An eine Aktion des Kinder- und Jugendstadtrats erinnert sich Lyam (18) besonders gern zurück: den kostenlosen Kinoabend, den sie im Schlosskeller veranstaltet haben. „Früher sind wir nicht oft im Kino gewesen, weil man immer erst bis nach Dresden rausfahren musste“, erzählt er. „Und mittlerweile sind Kinokarten richtig teuer.“ Lyam lebt in Radeberg, einer Kleinstadt in Sachsen. Dort gibt es kein Kino und auch sonst nur wenig Angebote für Kinder und Jugendliche. Aber es gibt den Kinder- und Jugendstadtrat, der genau das ändern will – und in Kooperation mit der Stadt selbst Aktionen und Aktivitäten wie den Kinoabend organisiert. „Es ist schön, dass wir den Kindern etwas geben können, das sie richtig brauchen“, sagt Maggy, die sich mit Lyam schon seit vielen Jahren im Kinder- und Jugendstadtrat engagiert.

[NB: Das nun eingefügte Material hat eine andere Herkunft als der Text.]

(** * Wireless network wizard: the calculation engine and the explanation client

    A shallow embedding of the four calculators of the application
    ([calculateLinkBudget], [calculateCellular], [calculateRates],
    [calculateOFDM]) and of the response handling of [getExplanation].

    The calculators are written once, over an interface of JavaScript
    [Number] arithmetic, and read at two instances:
    - [num], the IEEE special values (NaN, the two infinities) around exact
      real arithmetic: rounding, overflow and the sign of zero are not
      represented;
    - [float], Rocq's primitive binary64 numbers, with the operations IEEE-754
      fixes bit for bit (addition, subtraction, multiplication, division,
      comparison, square root, ceiling) and, as a parameter, the functions
      the language leaves to the engine ([Math.log10], [Math.log2],
      [Math.pow]).

    What holds of the doubles is proved on [float], through the
    specification of the IEEE operations where special values decide and by
    evaluation where the operands are literals; [num] serves where a
    conclusion does not depend on rounding.  The bodies of the calculators
    are also given as program text, to state what they read. *)

From Stdlib Require Import Reals Lra Lia ZArith QArith Qreals Bool List String Ascii.
From Stdlib Require Import PrimFloat Uint63 SpecFloat FloatOps FloatAxioms.
From Stdlib Require DecimalString DecimalNat.
Import ListNotations.

Set Implicit Arguments.
Set Warnings "-inexact-float".

(** ** The arithmetic of JavaScript numbers, as an interface *)

Declare Scope js_scope.
Delimit Scope js_scope with js.

(** The operators [+ - * / >] on numbers, and numeric literals (a literal of
    the source is a decimal fraction, given here as a rational). *)
Class Arith (N : Type) : Type := {
  add : N -> N -> N;
  sub : N -> N -> N;
  mul : N -> N -> N;
  div : N -> N -> N;
  gtb : N -> N -> bool;
  lit : Q -> N
}.

(** The functions of the [Math] object the calculators call. *)
Class MathLib (N : Type) : Type := {
  log10 : N -> N;
  log2 : N -> N;
  pow : N -> N -> N;
  sqrt : N -> N;
  ceil : N -> N
}.

Infix "+" := add : js_scope.
Infix "-" := sub : js_scope.
Infix "*" := mul : js_scope.
Infix "/" := div : js_scope.
Infix ">?" := gtb (at level 70, no associativity) : js_scope.

(** ** WirelessCommunication.tsx *)

Record WirelessParams (N : Type) : Type := {
  sourceBitRate : N;
  samplingRate : N;
  quantizationBits : N;
  sourceEncodingRatio : N;
  channelEncodingRatio : N;
  interleaverDepth : N;
  burstLength : N
}.

Record WirelessResults (N : Type) : Type := {
  samplerRate : N;
  quantizerRate : N;
  sourceEncoderRate : N;
  channelEncoderRate : N;
  interleaverRate : N;
  burstFormatterRate : N
}.

Section DigitalChain.
Context {N : Type} {A : Arith N}.
Local Open Scope js_scope.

Zu einer Aktion kamen 400 Kinder
Im Kinder- und Jugendstadtrat treffen sich jeden Samstag rund 25 Kinder und Jugendliche, die aus den verschiedenen Radeberger Schulen stammen. Gemeinsam planen sie Aktionen und überlegen, was sie in ihrer Stadt gern verändern wollen. Und sie sind Ansprechpersonen für andere Kinder und Jugendliche – zum Beispiel für den Kinder- und Jugendclub. „Der ist schon etwas älter“, erzählt Maggy. „Die Kinder dort haben sich Sprühfarben gewünscht, damit sie ihn anders gestalten können. Dafür setzte sich der Kinder- und Jugendstadtrat ein und organisierte eine Graffiti-Aktion.
In der Vergangenheit gab es außerdem schon Aktionen zu Ostern und Halloween, Kinderschminken oder ein Grusel-Kabinett. Die Angebote sind beliebt und wichtig für die Kinder in Radeberg, wo es sonst an Infrastruktur für junge Menschen fehlt. Einmal, als sie ein Angebot für Kinder zu Fasching geplant haben, hätten sie mit 40 Kindern gerechnet, erzählt Lyam. Es kamen 400.

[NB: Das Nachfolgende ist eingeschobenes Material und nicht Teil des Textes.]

(** The pixels of the tile are written inside the field. *)
Lemma placePixels_inside fuel data loc cf (fs : list fieldRow) :
  TileShape.terminated fuel data = true ->
  (length data <= length loc)%nat ->
  Forall (fun p =>
            0 <= TileCoord.x (snd p) <= 5 /\ 0 <= TileCoord.y (snd p) <= 5
            /\ Z.testbit (tile_compactTile t d)
                 (10 * TileCoord.y (snd p) + TileCoord.x (snd p)) = true)
    (TileShape.pixels fuel data loc) ->
  Z.of_nat (length cf) = rows -> length fs = length cf ->
  Forall (fun row => length row = 10%nat) fs ->
  exists cf' fs',
    Field.placePixels fuel data loc state cf fs = Ret (cf', fs')
    /\ length cf' = length cf /\ length fs' = length cf
    /\ Forall (fun row => length row = 10%nat) fs'.
Proof.
  revert data loc cf fs.
  induction fuel as [|fuel IH]; intros data loc cf fs Hterm Hlen Hpix Hcf Hfs Hw;
    cbn [Field.placePixels].
  - exists cf, fs. done.
  - destruct data as [|v data]; [discriminate|].
    cbn [TileShape.terminated TileShape.pixels] in Hterm, Hpix.
    destruct (Z.eqb_spec v 0) as [->|Hv]; [exists cf, fs; done|].
    cbn [orb] in Hterm.
    destruct loc as [|l loc]; [cbn in Hlen; lia|].
    apply Forall_cons in Hpix as [(Hx & Hy & Hbit) Hpix]. cbn [snd] in *.
    destruct (Hpixel l Hx Hy Hbit) as [Hcol Hrow].
    cbv zeta. rewrite !u8_small by lia.
    destruct (at_index_in_range fs (state_y state + TileCoord.y l))
      as [row Hr]; [lia|].
    rewrite Hr. obind.
    pose proof Hr as Hr'. apply at_index_Ret in Hr' as [_ Hr'].
    rewrite Forall_lookup in Hw. pose proof (Hw _ _ Hr') as Hrow10.
    destruct (Z.leb_spec (Z.of_nat (length row))
                (state_x state + TileCoord.x l)); [lia|].
    destruct (at_index_in_range cf (state_y state + TileCoord.y l))
      as [c Hc]; [lia|].
    rewrite Hc. obind.
    destruct (IH data loc
                (<[Z.to_nat (state_y state + TileCoord.y l)
                   := u16 (Z.lor c (Z.shiftl 1 (state_x state + TileCoord.x l)))]>
                   cf)
                (<[Z.to_nat (state_y state + TileCoord.y l)
                   := <[Z.to_nat (state_x state + TileCoord.x l) := v]> row]>
                   fs))
      as (cf' & fs' & Hp & Hl1 & Hl2 & Hw').
    + done.
    + cbn in Hlen. lia.
    + done.
    + rewrite length_insert. done.
    + rewrite !length_insert. done.
    + apply Forall_insert; [by rewrite Forall_lookup|].
      cbv beta. rewrite length_insert. done.
    + exists cf', fs'. rewrite length_insert in Hl1, Hl2. done.
Qed.

End placing.

Section erasing.

Variables (miny maxy stateY rows : Z).
Hypothesis Hminy : 0 <= miny.
Hypothesis Hmaxy : maxy <= 5.
Hypothesis Hlow : 0 <= stateY + miny.
Hypothesis Hhigh : stateY + maxy < rows.
Hypothesis Hy : stateY <= 127.

(** The scan for full rows stays inside the field, and removes [clear]
    rows. *)
Lemma eraseRows_inside fuel j clear cf (fs : list fieldRow) :
  miny <= j -> 0 <= clear <= j - miny ->
  maxy - j < Z.of_nat fuel ->
  Z.of_nat (length cf) = rows - clear -> length fs = length cf ->
  Forall (fun row => length row = 10%nat) fs ->
  exists cf' fs' clear',
    Field.eraseRows fuel j maxy stateY clear cf fs = Ret (cf', fs', clear')
    /\ clear <= clear' <= clear + Z.max 0 (maxy - j + 1)
    /\ Z.of_nat (length cf') = rows - clear'
    /\ length fs' = length cf'
    /\ Forall (fun row => length row = 10%nat) fs'.
Proof.
  revert j clear cf fs.
  induction fuel as [|fuel IH]; intros j clear cf fs Hj Hclear Hfuel Hcf Hfs Hw;
    cbn [Field.eraseRows].
  - exists cf, fs, clear. repeat split; try done; lia.
  - destruct (Z.leb_spec j maxy); [|exists cf, fs, clear; repeat split; try done; lia].
    cbv zeta. rewrite (u8_small (stateY + j - clear)) by lia.
    rewrite (u8_small (j + 1)) by lia.
    destruct (at_index_in_range cf (stateY + j - clear)) as [c Hc]; [lia|].
    rewrite Hc. obind.
    destruct (Z.eqb_spec c Field.solidRow).
    + destruct (Z.leb_spec (Z.of_nat (length fs)) (stateY + j - clear)); [lia|].
      rewrite (u8_small (clear + 1)) by lia.
      destruct (IH (j + 1) (clear + 1)
                  (delete (Z.to_nat (stateY + j - clear)) cf)
                  (delete (Z.to_nat (stateY + j - clear)) fs))
        as (cf' & fs' & clear' & He & Hc' & Hl1 & Hl2 & Hw');
        try lia.
      * rewrite length_delete by (apply lookup_lt_is_Some_2; lia). lia.
      * rewrite !length_delete by (apply lookup_lt_is_Some_2; lia). lia.
      * by apply Forall_delete.
      * exists cf', fs', clear'. repeat split; try done; lia.
    + destruct (IH (j + 1) clear cf fs)
        as (cf' & fs' & clear' & He & Hc' & Hl1 & Hl2 & Hw'); try done; try lia.
      exists cf', fs', clear'. repeat split; try done; lia.
Qed.

End erasing.

Lemma drop_false_null f pfd n r :
  Field.drop f pfd n = Ret (false, r) -> r = TilePathFinder.null.
Proof.
  unfold Field.drop.
  destruct (Field.assertLegit f pfd); obind; try discriminate.
  destruct (pfd_typ pfd); obind; try discriminate.
  destruct (negb _); try discriminate.
  destruct (Field.dropLoop _ _ _ _ _) as [[k y] c].
  destruct (Nat.eqb _ _); intros H; by simplify_eq.
Qed.

Lemma drop_returns f t pfd n :
  legit f pfd -> pfd_typ pfd = Some t ->
  -64 < state_x (pfd_state pfd) < 64 ->
  exists b r, Field.drop f pfd n = Ret (b, r).
Proof.
  intros Hlegit Htyp Hx. unfold Field.drop.
  rewrite (legit_assertLegit _ _ Hlegit). obind. rewrite Htyp. obind.
  unfold CompactField.shiftDefined.
  destruct (Z.ltb_spec (-64) (state_x (pfd_state pfd))); [|lia].
  destruct (Z.ltb_spec (state_x (pfd_state pfd)) 64); [|lia].
  cbn [andb negb].
  destruct (Field.dropLoop _ _ _ _ _) as [[k y] c].
  destruct (Nat.eqb _ _); eauto.
Qed.

#[local] Opaque Field.eraseRows Field.placePixels Z.to_nat.

Section locking.

Variables (f : field) (t : tile) (pfd : tilePathFinder).
Hypothesis Hok : tile_ok t.
Hypothesis Hfield : field_ok f.
Hypothesis Hstate : tileState_ok (pfd_state pfd).
Hypothesis Hlegit : legit f pfd.
Hypothesis Hvalid : validFor f t pfd.

#[local] Abbreviation dir := (state_dir (pfd_state pfd)).
#[local] Abbreviation top :=
  (state_y (pfd_state pfd) + TileCoord.y (tile_max t dir)).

Alle sollen von den Angeboten wissen
Und trotzdem wissen noch lange nicht alle Kinder und Jugendlichen von den Angeboten. Das wollen Lyam, Maggy und ihre Mitstreiter*innen nun mit dem Projekt „Der Kinder und Jugendstadtrat möchte alle erreichen“ ändern. Dafür haben sie einen Antrag beim Kinderpolitikfonds des Deutschen Kinderhilfswerks gestellt und erhalten darüber eine Förderung. Unter anderem planen sie Kampagnen mit Postkarten, Plakaten und Social Media, um mehr Kinder zu erreichen. Aber auch eine Zukunftswerkstatt mit kreativen Methoden wie Lego-Modellen wollen sie ausprobieren.

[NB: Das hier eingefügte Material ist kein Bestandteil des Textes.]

(** * Subscription and entitlement engine of the barbershop backend

    A shallow embedding of [services/subscriptionService.js] and
    [controllers/subscriptionController.js]: the pricing tier selector, the
    subscription state derived from the stored period boundaries, the
    30-day renewal, the enforcement gate and the three payment rails
    (one-off PayPal order, recurring PayPal subscription, manual transfer).

    Conventions of the embedding:
    - a JavaScript [Date] is its millisecond count, a [Z];
    - a table is the list of its rows, in storage order; [SELECT ... LIMIT 1]
      is [find], [UPDATE ... WHERE] is [map] over the matching rows,
      [INSERT] appends;
    - a handler takes the committed database and returns the database that
      is committed when it ends together with the HTTP response; [ROLLBACK]
      returns the database the handler started from;
    - every reply of the payment provider and every reading of the clock is
      an explicit argument;
    - counts and identifiers are integers, dates stay within the range of
      [Date], and a statement sent to the database succeeds. *)

From Stdlib Require Import ZArith List String Ascii Bool Lia.
Import ListNotations.
Local Open Scope string_scope.
Local Open Scope Z_scope.

(** ** JavaScript values used by the controllers *)

Module JS.

(** [x || y] on values that are either absent or a string: the empty
    string is falsy as well. *)
Definition truthy (v : option string) : bool :=
  match v with
  | None => false
  | Some s => negb (String.eqb s "")
  end.

Definition or_else (v w : option string) : option string :=
  if truthy v then v else w.

(** [String(v || '')] *)
Definition to_string (v : option string) : string :=
  match or_else v None with
  | Some s => s
  | None => ""
  end.

(** [s || null] for a string [s] *)
Definition or_null (s : string) : option string :=
  if String.eqb s "" then None else Some s.

Definition lower_ascii (c : ascii) : ascii :=
  let n := nat_of_ascii c in
  if (Nat.leb 65 n && Nat.leb n 90)%bool then ascii_of_nat (n + 32) else c.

Für Maggy ist es sehr wichtig, dass Kinder von den Angeboten in Radeberg wissen. „Früher war mir oft langweilig als Kind. Ich hatte wenig Hobbys und auch kaum Freunde. Ich bin sehr froh gewesen, dass ich den Kinder- und Jugendstadtrat entdeckt habe – das wünsche ich mir auch für andere Kinder.“
Aus der Jurybegründung:
„Dieses Projekt ist ein herausragendes Beispiel dafür, warum Kinder und Jugendliche bei der Gestaltung ihres Wohnorts unbedingt eingebunden werden müssen. In Zusammenarbeit mit der Stadt organisiert der Kinder- und Jugendstadtrat selbst Angebote, die Radeberg zu einem attraktiveren Ort für junge Menschen machen. Wir können gar nicht oft genug betonen, wie unterstützenswert diese Initiativen sind. Sie verdienen Förderung – und müssen diese auch von Seiten der Politik unbedingt erhalten. Auch andere Kommunen in Deutschland können sich ein Beispiel daran nehmen“, betont Holger Hofmann, Bundesgeschäftsführer des Deutschen Kinderhilfswerkes.